WHAT IS BEING ASKED
Please show all lines of the records that include "relative".

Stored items
(** The alarm of an event is its reference time plus the delay, to the
    microsecond, and its microseconds stay in [0, 1000000]: a full second is
    not carried.  The reference time is the fake clock when one is set. *)
Lemma set_alarm_total t relative sec msec e :
  let rel := if faked_time t then fake_time t else relative in
  0 <= tv_usec rel -> 0 <= msec < 4294968 ->
  let a := alarm_time (set_alarm t relative sec msec e) in
  tv_total a = tv_total rel + sec * 1000000 + msec * 1000 /\ 0 <= tv_usec a <= 1000000.
Proof.
  intros rel Hu Hm. unfold set_alarm. fold rel.
  rewrite u32_small by lia.
  destruct (carry _ _ _) as [s us] eqn:HC. cbn.
  unfold tv_total. cbn. unfold carry_fuel in HC.
  apply carry_spec in HC; [lia..|].
  pose proof (Z.div_mod (tv_usec rel + msec * 1000) 1000000).
  pose proof (Z.mod_pos_bound (tv_usec rel + msec * 1000) 1000000).
  pose proof (Z.div_pos (tv_usec rel + msec * 1000) 1000000). lia.
Qed.

Lemma passed_iff e now :
  0 <= tv_usec (alarm_time e) <= 1000000 -> tv_normal now ->
  passed e now = true <-> tv_total (alarm_time e) <= tv_total now.
Proof.
  unfold passed, tv_total, tv_normal. intros.
  rewrite orb_true_iff, andb_true_iff, Z.ltb_lt, Z.leb_le, Z.eqb_eq. lia.
Qed.

(** An event is due exactly when its alarm is not after [now]; the alarms
    [set_alarm] leaves at a full second are due when the next one starts. *)
Lemma passed_spec e now :
  0 <= tv_usec (alarm_time e) <= 1000000 -> tv_normal now ->
  passed e now = true <-> tv_total (alarm_time e) <= tv_total now.
Proof. apply passed_iff. Qed.

Lemma passed_spec_witness :
  let e := mk_event rpl_send_dio 1 (mk_timeval 100 1000000) (mk_timeval 0 0) 0 0 None false false in
  passed e (mk_timeval 101 0) = true <-> 101000000 <= 101000000.
Proof.
  apply (passed_spec (mk_event rpl_send_dio 1 (mk_timeval 100 1000000) (mk_timeval 0 0) 0 0 None false false)
    (mk_timeval 101 0)); unfold tv_normal; cbn; lia.
Defined.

ANSWER TO THE PROBLEM
Lemma set_alarm_total t relative sec msec e :
  let rel := if faked_time t then fake_time t else relative in
  let a := alarm_time (set_alarm t relative sec msec e) in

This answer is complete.